The recognition of tremor subtypes—resting, postural, and kinetic tremors—is fundamental in the clinical assessment of Parkinson’s disease (PD). Each subtype has distinctive characteristics and clinical implications that are critical for accurate diagnosis and treatment planning. Our tremor-classification system, while not designed to distinguish between these subtypes in its current iteration, lays the groundwork for future systems that could integrate subtype-specific features. This could further refine the monitoring and assessment of PD symptoms in free-living environments.

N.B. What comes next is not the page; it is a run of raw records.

(** * The exam page: loading, countdown, answers, scoring, persistence, cursor

    A shallow embedding of [src/pages/exam.tsx] (the [ExamPage] component).
    The component's closures ([loadExam], the timer effect, [handleAnswer],
    [handleSubmit], the Previous/Next handlers) and the computed parts of
    its view (the clock, the palette, the [disabled] attributes) become
    functions over the component state they read and write; browser
    services ([localStorage], [console], [navigate], [JSON], the remote
    services) become an explicit world with an event trace and an explicit
    record of collaborators.

    Numbers.  Option indices, counters, seconds and milliseconds are
    integers ([Z], [nat]).  Marks (weightage, negative marking, score,
    thresholds, percentage) are JavaScript numbers, that is IEEE 754
    binary64 values: they are Rocq's primitive floats, whose operations
    round, overflow and produce infinities and NaN as the code's do.  What
    is proved about them for all inputs rests on [FloatAxioms], which ties
    each primitive to its specification in [SpecFloat].

    Objects used as maps.  [localStorage] is a [gmap string string].  The
    answer map is a plain JavaScript object: its own entries are a
    [gmap string Z], and a read [answers[k]] that finds no own entry falls
    through to what every object inherits, see [get_answer]. *)

From Stdlib Require Import ZArith List Lia Floats.
From Stdlib Require Uint63.
From stdpp Require Import gmap strings list fin_maps pretty.
Import ListNotations.

Local Open Scope string_scope.
#[local] Set Warnings "-inexact-float".

(** ** JavaScript numbers *)

Abbreviation number := float.

(** A counter or an array length used as a number.  An array has fewer
    than [2^32] elements, and up to [2^53] the conversion is exact. *)
Definition number_of_nat (n : nat) : number :=
  of_uint63 (Uint63.of_Z (Z.of_nat n)).

(** [x >= k]; every comparison with NaN is false. *)
Definition number_ge (x k : number) : bool := (k <=? x)%float.

(** [k] is below or equal to [x] in the order of IEEE 754, as [SpecFloat]
    specifies it: the two zeros are equal, NaN is comparable with nothing. *)
Definition ieee_le (k x : number) : Prop :=
  SFcompare (Prim2SF k) (Prim2SF x) = Some Lt \/
  SFcompare (Prim2SF k) (Prim2SF x) = Some Eq.

(** ** Data model *)

(** Modelled from the spec: the type [Question] of [src/lib/types], which is
    not among the sources; the fields are those the page reads. *)
Record Question : Type := mkQuestion {
  question_id : string;
  text : string;
  options : list string;
  correctAnswer : Z;
  weightage : number
}.

(** Modelled from the spec: the type [Section] of [src/lib/types]. *)
Record ExamSection : Type := mkSection {
  name : string;
  instructions : option string;
  negativeMarking : number;
  questions : list Question
}.

(** Modelled from the spec: the marking scheme of an [Exam]. *)
Record MarkingScheme : Type := mkMarkingScheme {
  defaultWeightage : number;
  passingPercentage : number
}.

(** Modelled from the spec: the type [Exam] of [src/lib/types];
    [lastAttemptedAt] is the field [handleSubmit] writes in the stored list. *)
Record Exam : Type := mkExam {
  exam_id : string;
  title : string;
  duration : Z;
  sections : list ExamSection;
  markingScheme : MarkingScheme;
  lastAttemptedAt : option string
}.

(** The own entries of [answers : Record<string, number>]. *)
Abbreviation AnswerMap := (gmap string Z).

(** What the read [answers[k]] yields: the number of an own entry, a value
    inherited from [Object.prototype] (a function, or the prototype itself
    for [__proto__]), or [undefined]. *)
Inductive AnswerRead : Type :=
  | ReadNumber (optionIndex : Z)
  | ReadInherited
  | ReadUndefined.

(** The property names every plain object inherits. *)
Definition inherited_names : list string :=
  ["constructor"; "hasOwnProperty"; "isPrototypeOf"; "propertyIsEnumerable";
   "toLocaleString"; "toString"; "valueOf"; "__proto__";
   "__defineGetter__"; "__defineSetter__"; "__lookupGetter__";
   "__lookupSetter__"].

Definition inherited (k : string) : bool :=
  existsb (String.eqb k) inherited_names.

(** [answers[k]]: an own entry shadows an inherited property. *)
Definition get_answer (answers : AnswerMap) (k : string) : AnswerRead :=
  match answers !! k with
  | Some optionIndex => ReadNumber optionIndex
  | None => if inherited k then ReadInherited else ReadUndefined
  end.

4.3. Expanding Applications beyond Parkinsonian Symptom Assessment
The utility of machine learning-based motor symptom classification systems transcends beyond parkinsonian symptom assessment in free-living patients. These computational models could be custom-tailored for patients with a diverse range of movement disorders, including essential tremor and gait disturbances, offering a versatile tool for symptom monitoring and personalized treatment strategies.
Moreover, postclassification tremor-related signals hold promise for enhancing therapeutic interventions. These signals could serve as integral components in the design of closed-loop deep brain stimulation systems, potentially refining the optimization of stimulation parameters. By dynamically responding to patients’ fluctuating symptom severity, such systems could offer a more targeted and efficient therapeutic response.
Furthermore, the integration of these classified signals with neurofeedback methods offers a promising avenue for mitigating motor symptoms. Such techniques harness the power of real-time brain-computer interfaces, enabling patients to consciously control and reduce the manifestation of their symptoms, as demonstrated in [33]. These innovative applications underscore the transformative potential of machine learning in revolutionising symptom management for patients with movement disorders.
5. Conclusion
We implemented a tremor-classification system that can be trained on a modestly sized and highly unbalanced dataset. This machine learning implementation displayed a high accuracy (tremor detection sensitivity of 0.9 and overall classification accuracy of 0.88) for addressing the crucial problem of monitoring tremor fluctuations in free-living PD patients.
Conflicts of Interest
The authors declare that they have no conflicts of interest.
Authors’ Contributions
Fernando Rodriguez and Philipp Krauss are co-first authors. Roger Gassert, Lukas Imbach, and Oliver Bichsel are co-senior authors.
Open Research
Data Availability
The data used to support the findings of this study are not publicly available due to ethical restrictions.